Inévitables révoltes au Festival Démostratif

Directeur artistique du festival Démostratif, célébrant les arts scéniques émergents, Sacha Vilmar poursuit un chemin exigent, entre écriture contemporaine, culture queer et « inévitables révoltes », thème de cette 5e édition.

À quelques semaines de ses 26 ans, c’est un autre événement qui accapare son énergie et écourte ses nuits. Le petit festival de théâtre universitaire des débuts a vu son budget multiplié par 10 pour atteindre 160 000€ en 2022. Trente-sept propositions entièrement gratuites à orchestrer, quelques 120 artistes à loger et tous les tracas technico-pratiques qui vont avec… Il faut dire que Sacha Vilmar et sa garde rapprochée entendent bien faire les choses : « Nous sommes vigilants à ne pas reproduire la mise en concurrence des jeunes compagnies qu’opèrent la plupart des programmateurs. Nous nous inspirons du Manifeste des immergé·e·s édité par la Fédération des Pirates du Spectacle Vivant, désireux de créer les conditions d’un vrai mélange entre étudiants de la fac, de conservatoire et équipes de jeunes diplômés, sans tomber dans la tentation facile de la fame des élèves des grandes écoles de théâtre, qui sont déjà sur la voie royale. À Démostratif, nous partageons nos carnets d’adresses pour inviter des professionnels en pariant sur un effet boule de neige. » 

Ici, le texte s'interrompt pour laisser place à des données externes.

(** The example trees, with the tasks completed in the order of the plan and
    in the reverse order. *)
Lemma report_is_deterministic_witness :
  Scenario.run (fun l => l) = Scenario.run (@rev Py.str)
  /\ Engine.all_paths
       (Engine.collect_source_files Posix.abspath Posix.join Posix.relpath Posix.lower
          Scenario.tree_a u"/A" Engine.DEFAULT_EXTENSIONS)
       (Engine.collect_source_files Posix.abspath Posix.join Posix.relpath Posix.lower
          Scenario.tree_b u"/B" Engine.DEFAULT_EXTENSIONS)
     = [u"include/foo.h"; u"src/bar.cpp"; u"src/baz.cpp"].
Proof.
  split; [|vm_compute; reflexivity].
  refine (proj1 (report_is_deterministic
            Posix.abspath Posix.join Posix.relpath Posix.lower
            Scenario.tree_a Scenario.tree_b u"/A" u"/B" 3 None
            (fun l => l) (@rev Py.str) Scenario.disk _ _)).
  - intros l. reflexivity.
  - intros l. symmetry. apply Permutation_rev.
Defined.

Lemma count_if_cons {A} (f : A -> bool) x l :
  Engine.count_if f (x :: l) = (if f x then 1 else 0) + Engine.count_if f l.
Proof. unfold Engine.count_if. cbn. by destruct (f x). Qed.

(** A status counts for exactly one of the three numbers of the summary. *)
Lemma one_status s :
  is_status s ->
  (if Difflib.str_eqb s u"modified" then 1 else 0)
  + (if Difflib.str_eqb s u"added" then 1 else 0)
  + (if Difflib.str_eqb s u"removed" then 1 else 0) = 1.
Proof. intros [-> | [-> | ->]]; vm_compute; reflexivity. Qed.

Lemma count_statuses diffs :
  Forall (fun r => is_status (Engine.status r)) diffs ->
  Engine.count_if (fun d => Difflib.str_eqb (Engine.status d) u"modified") diffs
  + Engine.count_if (fun d => Difflib.str_eqb (Engine.status d) u"added") diffs
  + Engine.count_if (fun d => Difflib.str_eqb (Engine.status d) u"removed") diffs
  = length diffs.
Proof.
  induction 1 as [|d diffs Hd _ IH]; [reflexivity|].
  rewrite !count_if_cons. cbn [length].
  pose proof (one_status _ Hd). lia.
Qed.

(** C6: in every report the numbers of modified, added and removed files
    add up to the number of records, and [total_files_scanned] is the length
    of the plan, which is the number of elements of the union of the two key
    sets. *)
Theorem report_summary_counts abspath join relpath lower tree_a tree_b
    engine_a engine_b ctx cancel_at schedule fs report :
  FS.value
    (Engine.comparison_worker abspath join relpath lower tree_a tree_b
       engine_a engine_b ctx cancel_at schedule) fs = Some report ->
  let files_a :=
    Engine.collect_source_files abspath join relpath lower tree_a (abspath engine_a)
      Engine.DEFAULT_EXTENSIONS in
  let files_b :=
    Engine.collect_source_files abspath join relpath lower tree_b (abspath engine_b)
      Engine.DEFAULT_EXTENSIONS in
  let s := Engine.summary report in
  Engine.files_modified s + Engine.files_added s + Engine.files_removed s
  = length (Engine.differences report)
  /\ Engine.total_files_scanned s = length (Engine.all_paths files_a files_b)
  /\ Engine.total_files_scanned s = size (dom files_a ∪ dom files_b).
Proof.
  intros Hr files_a files_b. rewrite value_comparison_worker in Hr.
  fold files_a files_b in Hr.
  destruct (_ || _); [discriminate|]. injection Hr as <-.
  cbn [Engine.build_report Engine.summary Engine.differences
       Engine.files_modified Engine.files_added Engine.files_removed
       Engine.total_files_scanned].
  split; [|split; [reflexivity|apply all_paths_length]].
  apply count_statuses.
  rewrite sorted_by_Permutation. apply (proj1 (records_of_plan _ _ _ _ _ _ _ _)).
Qed.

Sacha Vilmar © Teona Goreci

Citant aussi bien Louis Jouvet que José Bové – « L’utopie est la matrice de l’histoire et la sœur jumelle de la révolte » –, le jeune directeur artistique, également comédien et metteur en scène, rêve grand, programme régulièrement ses pièces mais ne ménage pas ses efforts, auditionnant un représentant de chacun des 115 projets candidats pour composer la programmation de cette édition. « Nous recevions une quarantaine de réponses avant la crise du Covid. Il se passe vraiment quelque chose, ce qui ne nous empêche pas de rester à cheval sur nos principes. Nous imposons la parité dans les équipes, recourant consciemment aux quotas. La diversité est très importante, même s’il est plus difficile de l’atteindre concernant les personnes racisées : trop peu candidatent à nos appels à projet. Nous avons encore du chemin à faire en ce sens », confie-t-il. Dès la première édition, un dramaturge sert de grand témoin. Cette année, c’est l’autrice Anette Gillard qui a opéré la sélection avec lui, tout en signant Né.e.s avant la honte, proposition en forme de portrait acerbe d’un homme d’affaire breton multimillionnaire ayant bâti son empire sur la Françafrique. Leurs préoccupations communes reflètent les combats de l’époque et la convergence des luttes. Le collectif MeToo Théâtrey parlera sexisme et harcèlement et animera des tables rondes en non-mixité. Quant à ceux qui taxent le festival d’être « Queer Land », Sacha les renvoie au cabaret Drag-Queen Les 12 Travellos d’Hercule, qui sera donné en l’Église Saint-Guillaume de Strasbourg : « Il n’y a pas un seul homo dans l’équipe, tous sont cisgenre et hétéros, ce qui a entraîné un débat entre nous avant de les programmer. Mais l’histoire du travestissement comme du théâtre est celle de la déformation et de la sublimation de la réalité. Ce ne sont pas que des folles mettant une robe en chantant Dalida ! Un théâtre queer s’inscrit contre la prétendue évidence des choses. »


Sur le campus universitaire, à la BNU, en l’Église Saint-Guillaume et à La Pokop (Strasbourg) jusqu’au 4 juin.